Trying to summarise all achievements and personal journeys since the SOS Partnership was launched in 2006 is no simple feat. With this movie we make an attempt however to tell the story which began with an emergency intervention. While this mass-treatment of cattle was a success in itself, it also pointed at gaps and challenges in the delivery of veterinary services in rural areas of Uganda. This in turn led to the establishment of private veterinary practices and self-employed spray persons - together empowering and enabling farmers to “do it for themselves”. So how did it all begin?
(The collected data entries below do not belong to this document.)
(* ===== verification/VersionApply.v ===== *)
(** * Applying edits to a builder refines the abstract state

    [repr] relates a builder over a base version to the abstract state it
    stands for: the base overlaid with the changes. Every operation of
    [VersionBuilder::Rep] keeps the relation when the abstract operation
    succeeds, and reports a corruption exactly when it does not. *)

From stdpp Require Import gmap sorting.
From S2P Require Import Prelude Records StdMap DbFormat Comparator BlobEdit VersionEdit VersionStorage VersionBuilder VersionSpec.

Section Apply.

Context {M : Type} `{!CacheReservationManager M}.
Context (object_usage : Z).
Context (base : VersionStorageInfo) (refs0 : FileRefs).

(** Whether the memory of file metadata is reserved. *)
Context (managed : bool).

Abbreviation num := (num_levels_ base).

Implicit Types (r : Rep) (w : World M) (fs : gmap Z (Z * FileMetaData))
  (bs : gmap Z BlobFileMetaData) (ls : LevelState).

(** ** The representation of files *)

(** The file with number [n] on a level: an added one, or the one of the base
    unless it was deleted. *)
Definition overlay ls (b : option FilePtr) (n : Z) : option FilePtr :=
  match added_files ls !! n with
  | Some p => Some p
  | None => if decide (n ∈ deleted_files ls) then None else b
  end.

Definition at_level fs (l n : Z) : option FileMetaData :=
  '(l', f) ← fs !! n; if l' =? l then Some f else None.

Definition level_of fs (n : Z) : Z := match fs !! n with Some (l, _) => l | None => -1 end.

Record files_repr r fs : Prop := {
  fr_base : base_vstorage_ r = base;
  fr_length : length (levels_ r) = Z.to_nat num;
  fr_level : forall n, GetCurrentLevelForTableFile r n = level_of fs n;
  fr_at : forall l ls n, level_state r l = Some ls ->
    fp_meta <$> overlay ls (base_file base l n) n = at_level fs l n;
  fr_added : forall l ls n p, level_state r l = Some ls -> added_files ls !! n = Some p ->
    FileNumber p = n /\ n ∉ deleted_files ls;
  fr_wf : forall n l f, fs !! n = Some (l, f) -> 0 <= l /\ GetNumber (fd f) = n
}.

(** ** The representation of blob files *)

Definition blob_at r (n : Z) : option BlobFileMetaData :=
  match map_find n (mutable_blob_file_metas_ r) with
  | Some m => Some (CreateBlobFileMetaData m)
  | None => GetBlobFileMetaData base n
  end.

(** The recorded changes of a blob file of the base are the difference. *)
Record delta_ok (b : BlobFileMetaData) (m : MutableBlobFileMetaData) : Prop := {
  do_shared : mb_shared_meta_ m = bm_shared_meta_ b;
  do_linked : newly_linked_ssts_ (delta_ m) = mb_linked_ssts_ m ∖ bm_linked_ssts_ b;
  do_unlinked : newly_unlinked_ssts_ (delta_ m) = bm_linked_ssts_ b ∖ mb_linked_ssts_ m;
  do_count : mb_garbage_blob_count_ m =
    u64 (bm_garbage_blob_count_ b + additional_garbage_count_ (delta_ m));
  do_bytes : mb_garbage_blob_bytes_ m =
    u64 (bm_garbage_blob_bytes_ b + additional_garbage_bytes_ (delta_ m))
}.
Context (r : Rep) (w : World M) (s : Lsm) (l : Z) (ls : LevelState) (bfs : list FilePtr).
Context (H : repr r w s) (Hls : level_state r l = Some ls) (Hbfs : LevelFiles base l = Some bfs).
Context (cmp : FilePtr -> FilePtr -> bool) `{!FileOrder cmp}.

Lemma kept_elem p : p ∈ kept ls bfs cmp <->
  overlay ls (base_file base l (FileNumber p)) (FileNumber p) = Some p.
Proof.
  unfold kept, overlay. rewrite list_elem_of_filter, merge_files_Permutation, elem_of_app,
    std_sort_Permutation, added_elem. unfold keeps. split.
  - intros [[Hd Ha] [[n Hn]|Hp]].
    + assert (FileNumber p = n) as -> by (eapply added_number; [done|by exists ls]). by rewrite Hn.
    + assert (Hon : on_level base l p) by (by exists bfs).
      destruct (added_files ls !! FileNumber p) as [g|] eqn:Eg.
      * destruct (added_not_base r w s l (FileNumber p) g l p); [done|by exists ls|done|done].
      * rewrite decide_False by done. by apply base_file_Some.
  - destruct (added_files ls !! FileNumber p) as [g|] eqn:Eg.
    + intros [= ->].
      destruct (fr_added _ _ _ (rp_files _ _ _ _ _ _ H) l ls (FileNumber p) p Hls Eg) as [_ Hd].
      split; [done|]. left. by eexists.
    + case_decide as Hd; [done|]. intros Hb. apply base_file_Some in Hb as [(fs & Hfs & Hp) _]; [|done].
      split; [done|]. right. congruence.
Qed.

Lemma kept_meta p : p ∈ kept ls bfs cmp -> lsm_files s !! FileNumber p = Some (l, fp_meta p).
Proof.
  intros Hp%kept_elem. pose proof (fr_at _ _ _ (rp_files _ _ _ _ _ _ H) l ls (FileNumber p) Hls) as Hat.
  rewrite Hp in Hat. symmetry in Hat. apply bind_Some in Hat as ([l' f] & E & Hf).
  destruct (Z.eqb_spec l' l) as [->|]; [|done]. injection Hf as ->. done.
Qed.

Lemma kept_complete n f : lsm_files s !! n = Some (l, f) ->
  exists p, p ∈ kept ls bfs cmp /\ FileNumber p = n /\ fp_meta p = f.
Proof.
  intros E. destruct (files_repr_overlay base r (lsm_files s) l ls n f (rp_files _ _ _ _ _ _ H) Hls E)
    as (p & Hp & Hm).
  assert (Hn : FileNumber p = n).
  { unfold FileNumber. rewrite Hm. by destruct (fr_wf _ _ _ (rp_files _ _ _ _ _ _ H) n l f E). }
  exists p. split; [|done]. apply kept_elem. by rewrite Hn.
Qed.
In Uganda, thousands of people have been affected by sleeping
sickness, a terrible parasitic disease carried by tsetse flies. It
takes over victims until they have no energy, appear constantly
sleepy and eventually die. The devastating effects of
sleeping sickness have posed a major threat to Africa over the
years, and in particular Northern Uganda, where two forms of the
illness were threatening to converge in 2006. The World Health
Organization warned back then that the impact of mixed infections
from tsetse flies would make sleeping sickness in humans almost
impossible to treat.
That is when the SOS partners decided to act. Following a
request for help from the Ugandan government, they created a public
and private partnership made up of COCTU, IKARE, CEVA, the Makerere
University and the University of Edinburgh. In a
collaborative effort involving product, people and know-how, they
launched a mass treatment exercise to rid cattle of the disease and
thereby protect the human population.
SOS achieved its initial goals. The convergence threat was
averted, the parasite infection in cattle dropped 72% and health
workers reported far fewer cases of sleeping sickness. But the
project highlighted the need for a long-term solution to keep
cattle healthy and engage local communities so they could protect
themselves in a sustainable way.
This film shows how the SOS partners and the Ugandan government
worked tirelessly to help local communities and find a solution to
this public health threat. With the support of the SOS partners,
vet students have established 3 V vet practices, offering
veterinary service and products. Their on-the-ground experience
illustrates both the successes of the campaign and the challenges
Today, the original goals of the SOS project have been achieved
and the partners have managed to build a unique and
sustainable platform for delivering services to farmers and
controlling an infectious disease in humans. The campaign must now
be extended with committed partners, governments and global health
partners collaborating with each other and engaging communities to
protect themselves in a sustainable way.